### Data to process
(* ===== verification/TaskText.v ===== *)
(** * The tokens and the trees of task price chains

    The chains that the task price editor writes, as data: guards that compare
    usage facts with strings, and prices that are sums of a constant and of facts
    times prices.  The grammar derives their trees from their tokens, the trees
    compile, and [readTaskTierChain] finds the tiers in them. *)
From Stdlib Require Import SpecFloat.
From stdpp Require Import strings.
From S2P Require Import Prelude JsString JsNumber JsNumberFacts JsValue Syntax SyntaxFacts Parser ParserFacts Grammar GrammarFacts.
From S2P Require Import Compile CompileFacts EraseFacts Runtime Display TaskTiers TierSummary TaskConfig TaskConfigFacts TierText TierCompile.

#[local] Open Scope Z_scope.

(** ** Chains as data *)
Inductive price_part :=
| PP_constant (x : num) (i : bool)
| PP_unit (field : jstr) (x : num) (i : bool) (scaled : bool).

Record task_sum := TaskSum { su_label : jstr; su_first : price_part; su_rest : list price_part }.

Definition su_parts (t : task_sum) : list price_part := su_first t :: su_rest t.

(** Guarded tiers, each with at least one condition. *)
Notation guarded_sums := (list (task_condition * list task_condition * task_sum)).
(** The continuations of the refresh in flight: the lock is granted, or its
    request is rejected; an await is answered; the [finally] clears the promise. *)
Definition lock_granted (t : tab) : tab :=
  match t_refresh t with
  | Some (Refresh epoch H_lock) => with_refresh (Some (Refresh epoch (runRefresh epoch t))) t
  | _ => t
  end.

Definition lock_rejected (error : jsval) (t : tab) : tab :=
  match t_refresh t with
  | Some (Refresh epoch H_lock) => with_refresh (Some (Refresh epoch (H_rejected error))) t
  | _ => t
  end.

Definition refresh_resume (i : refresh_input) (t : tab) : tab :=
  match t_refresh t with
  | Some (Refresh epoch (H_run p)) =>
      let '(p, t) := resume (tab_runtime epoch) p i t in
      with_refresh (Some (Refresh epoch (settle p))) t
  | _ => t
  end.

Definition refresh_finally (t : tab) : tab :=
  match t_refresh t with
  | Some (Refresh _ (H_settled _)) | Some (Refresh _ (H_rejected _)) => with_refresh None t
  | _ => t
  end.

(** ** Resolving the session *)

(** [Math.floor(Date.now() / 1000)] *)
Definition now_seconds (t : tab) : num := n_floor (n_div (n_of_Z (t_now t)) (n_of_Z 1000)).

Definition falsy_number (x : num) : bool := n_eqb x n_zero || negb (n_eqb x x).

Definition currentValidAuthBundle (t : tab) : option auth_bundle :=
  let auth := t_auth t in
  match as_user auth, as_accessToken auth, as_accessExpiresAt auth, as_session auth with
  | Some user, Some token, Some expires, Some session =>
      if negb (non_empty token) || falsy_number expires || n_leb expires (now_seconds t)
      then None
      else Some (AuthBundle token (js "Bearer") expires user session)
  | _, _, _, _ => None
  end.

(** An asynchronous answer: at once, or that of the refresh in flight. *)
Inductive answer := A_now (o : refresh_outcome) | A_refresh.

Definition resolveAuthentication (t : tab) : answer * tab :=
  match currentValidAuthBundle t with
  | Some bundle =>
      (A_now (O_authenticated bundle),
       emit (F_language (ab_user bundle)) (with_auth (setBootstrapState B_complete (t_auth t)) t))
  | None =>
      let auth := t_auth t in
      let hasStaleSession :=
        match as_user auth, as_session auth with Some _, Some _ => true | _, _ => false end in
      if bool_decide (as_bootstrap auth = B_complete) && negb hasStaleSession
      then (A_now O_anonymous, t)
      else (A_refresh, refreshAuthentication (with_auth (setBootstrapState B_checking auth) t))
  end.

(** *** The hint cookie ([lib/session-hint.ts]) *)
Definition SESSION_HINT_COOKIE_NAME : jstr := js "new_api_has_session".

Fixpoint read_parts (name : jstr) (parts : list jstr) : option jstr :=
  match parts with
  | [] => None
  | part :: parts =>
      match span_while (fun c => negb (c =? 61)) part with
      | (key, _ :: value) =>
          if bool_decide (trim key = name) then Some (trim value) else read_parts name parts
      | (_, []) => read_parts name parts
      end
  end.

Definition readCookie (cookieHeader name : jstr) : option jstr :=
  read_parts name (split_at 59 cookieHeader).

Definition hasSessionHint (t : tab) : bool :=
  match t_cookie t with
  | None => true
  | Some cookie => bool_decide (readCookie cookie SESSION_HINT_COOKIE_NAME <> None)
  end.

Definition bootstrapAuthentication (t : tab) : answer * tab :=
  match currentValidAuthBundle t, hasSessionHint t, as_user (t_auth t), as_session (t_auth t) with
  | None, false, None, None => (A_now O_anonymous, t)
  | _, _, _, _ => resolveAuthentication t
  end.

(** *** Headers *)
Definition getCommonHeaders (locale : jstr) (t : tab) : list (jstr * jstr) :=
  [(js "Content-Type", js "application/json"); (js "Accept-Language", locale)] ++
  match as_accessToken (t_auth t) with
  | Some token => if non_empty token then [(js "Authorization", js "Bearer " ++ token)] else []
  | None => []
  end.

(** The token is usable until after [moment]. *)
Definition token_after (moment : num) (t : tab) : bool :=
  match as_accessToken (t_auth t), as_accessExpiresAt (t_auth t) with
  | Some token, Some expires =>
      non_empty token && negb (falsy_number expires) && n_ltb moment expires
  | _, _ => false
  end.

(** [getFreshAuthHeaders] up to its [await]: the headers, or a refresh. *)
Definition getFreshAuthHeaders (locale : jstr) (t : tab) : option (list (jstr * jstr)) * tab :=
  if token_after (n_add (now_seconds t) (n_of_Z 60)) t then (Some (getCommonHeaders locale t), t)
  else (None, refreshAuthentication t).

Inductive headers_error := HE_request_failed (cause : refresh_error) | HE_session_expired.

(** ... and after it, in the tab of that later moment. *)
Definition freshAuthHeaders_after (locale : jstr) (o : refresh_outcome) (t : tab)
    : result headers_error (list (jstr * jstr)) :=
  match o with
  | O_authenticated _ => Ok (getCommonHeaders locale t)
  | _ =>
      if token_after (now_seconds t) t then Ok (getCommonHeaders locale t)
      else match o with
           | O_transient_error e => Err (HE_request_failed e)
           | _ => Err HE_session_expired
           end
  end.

### Activity
The records above must be transcribed in full, word for word.

### Exercise solution
(* ===== verification/TaskText.v ===== *)
(** * The tokens and the trees of task price chains

    The chains that the task price editor writes, as data: guards that compare
    usage facts with strings, and prices that are sums of a constant and of facts
    times prices.  The grammar derives their trees from their tokens, the trees
    compile, and [readTaskTierChain] finds the tiers in them. *)
From Stdlib Require Import SpecFloat.
From stdpp Require Import strings.
From S2P Require Import Prelude JsString JsNumber JsNumberFacts JsValue Syntax SyntaxFacts Parser ParserFacts Grammar GrammarFacts.
From S2P Require Import Compile CompileFacts EraseFacts Runtime Display TaskTiers TierSummary TaskConfig TaskConfigFacts TierText TierCompile.

#[local] Open Scope Z_scope.

(** ** Chains as data *)
Inductive price_part :=
| PP_constant (x : num) (i : bool)
| PP_unit (field : jstr) (x : num) (i : bool) (scaled : bool).

Record task_sum := TaskSum { su_label : jstr; su_first : price_part; su_rest : list price_part }.

Definition su_parts (t : task_sum) : list price_part := su_first t :: su_rest t.

(** Guarded tiers, each with at least one condition. *)
Notation guarded_sums := (list (task_condition * list task_condition * task_sum)).
(** The continuations of the refresh in flight: the lock is granted, or its
    request is rejected; an await is answered; the [finally] clears the promise. *)
Definition lock_granted (t : tab) : tab :=
  match t_refresh t with
  | Some (Refresh epoch H_lock) => with_refresh (Some (Refresh epoch (runRefresh epoch t))) t
  | _ => t
  end.

Definition lock_rejected (error : jsval) (t : tab) : tab :=
  match t_refresh t with
  | Some (Refresh epoch H_lock) => with_refresh (Some (Refresh epoch (H_rejected error))) t
  | _ => t
  end.

Definition refresh_resume (i : refresh_input) (t : tab) : tab :=
  match t_refresh t with
  | Some (Refresh epoch (H_run p)) =>
      let '(p, t) := resume (tab_runtime epoch) p i t in
      with_refresh (Some (Refresh epoch (settle p))) t
  | _ => t
  end.

Definition refresh_finally (t : tab) : tab :=
  match t_refresh t with
  | Some (Refresh _ (H_settled _)) | Some (Refresh _ (H_rejected _)) => with_refresh None t
  | _ => t
  end.

(** ** Resolving the session *)

(** [Math.floor(Date.now() / 1000)] *)
Definition now_seconds (t : tab) : num := n_floor (n_div (n_of_Z (t_now t)) (n_of_Z 1000)).

Definition falsy_number (x : num) : bool := n_eqb x n_zero || negb (n_eqb x x).

Definition currentValidAuthBundle (t : tab) : option auth_bundle :=
  let auth := t_auth t in
  match as_user auth, as_accessToken auth, as_accessExpiresAt auth, as_session auth with
  | Some user, Some token, Some expires, Some session =>
      if negb (non_empty token) || falsy_number expires || n_leb expires (now_seconds t)
      then None
      else Some (AuthBundle token (js "Bearer") expires user session)
  | _, _, _, _ => None
  end.

(** An asynchronous answer: at once, or that of the refresh in flight. *)
Inductive answer := A_now (o : refresh_outcome) | A_refresh.

Definition resolveAuthentication (t : tab) : answer * tab :=
  match currentValidAuthBundle t with
  | Some bundle =>
      (A_now (O_authenticated bundle),
       emit (F_language (ab_user bundle)) (with_auth (setBootstrapState B_complete (t_auth t)) t))
  | None =>
      let auth := t_auth t in
      let hasStaleSession :=
        match as_user auth, as_session auth with Some _, Some _ => true | _, _ => false end in
      if bool_decide (as_bootstrap auth = B_complete) && negb hasStaleSession
      then (A_now O_anonymous, t)
      else (A_refresh, refreshAuthentication (with_auth (setBootstrapState B_checking auth) t))
  end.

(** *** The hint cookie ([lib/session-hint.ts]) *)
Definition SESSION_HINT_COOKIE_NAME : jstr := js "new_api_has_session".

Fixpoint read_parts (name : jstr) (parts : list jstr) : option jstr :=
  match parts with
  | [] => None
  | part :: parts =>
      match span_while (fun c => negb (c =? 61)) part with
      | (key, _ :: value) =>
          if bool_decide (trim key = name) then Some (trim value) else read_parts name parts
      | (_, []) => read_parts name parts
      end
  end.

Definition readCookie (cookieHeader name : jstr) : option jstr :=
  read_parts name (split_at 59 cookieHeader).

Definition hasSessionHint (t : tab) : bool :=
  match t_cookie t with
  | None => true
  | Some cookie => bool_decide (readCookie cookie SESSION_HINT_COOKIE_NAME <> None)
  end.

Definition bootstrapAuthentication (t : tab) : answer * tab :=
  match currentValidAuthBundle t, hasSessionHint t, as_user (t_auth t), as_session (t_auth t) with
  | None, false, None, None => (A_now O_anonymous, t)
  | _, _, _, _ => resolveAuthentication t
  end.

(** *** Headers *)
Definition getCommonHeaders (locale : jstr) (t : tab) : list (jstr * jstr) :=
  [(js "Content-Type", js "application/json"); (js "Accept-Language", locale)] ++
  match as_accessToken (t_auth t) with
  | Some token => if non_empty token then [(js "Authorization", js "Bearer " ++ token)] else []
  | None => []
  end.

(** The token is usable until after [moment]. *)
Definition token_after (moment : num) (t : tab) : bool :=
  match as_accessToken (t_auth t), as_accessExpiresAt (t_auth t) with
  | Some token, Some expires =>
      non_empty token && negb (falsy_number expires) && n_ltb moment expires
  | _, _ => false
  end.

(** [getFreshAuthHeaders] up to its [await]: the headers, or a refresh. *)
Definition getFreshAuthHeaders (locale : jstr) (t : tab) : option (list (jstr * jstr)) * tab :=
  if token_after (n_add (now_seconds t) (n_of_Z 60)) t then (Some (getCommonHeaders locale t), t)
  else (None, refreshAuthentication t).

Inductive headers_error := HE_request_failed (cause : refresh_error) | HE_session_expired.

(** ... and after it, in the tab of that later moment. *)
Definition freshAuthHeaders_after (locale : jstr) (o : refresh_outcome) (t : tab)
    : result headers_error (list (jstr * jstr)) :=
  match o with
  | O_authenticated _ => Ok (getCommonHeaders locale t)
  | _ =>
      if token_after (now_seconds t) t then Ok (getCommonHeaders locale t)
      else match o with
           | O_transient_error e => Err (HE_request_failed e)
           | _ => Err HE_session_expired
           end
  end.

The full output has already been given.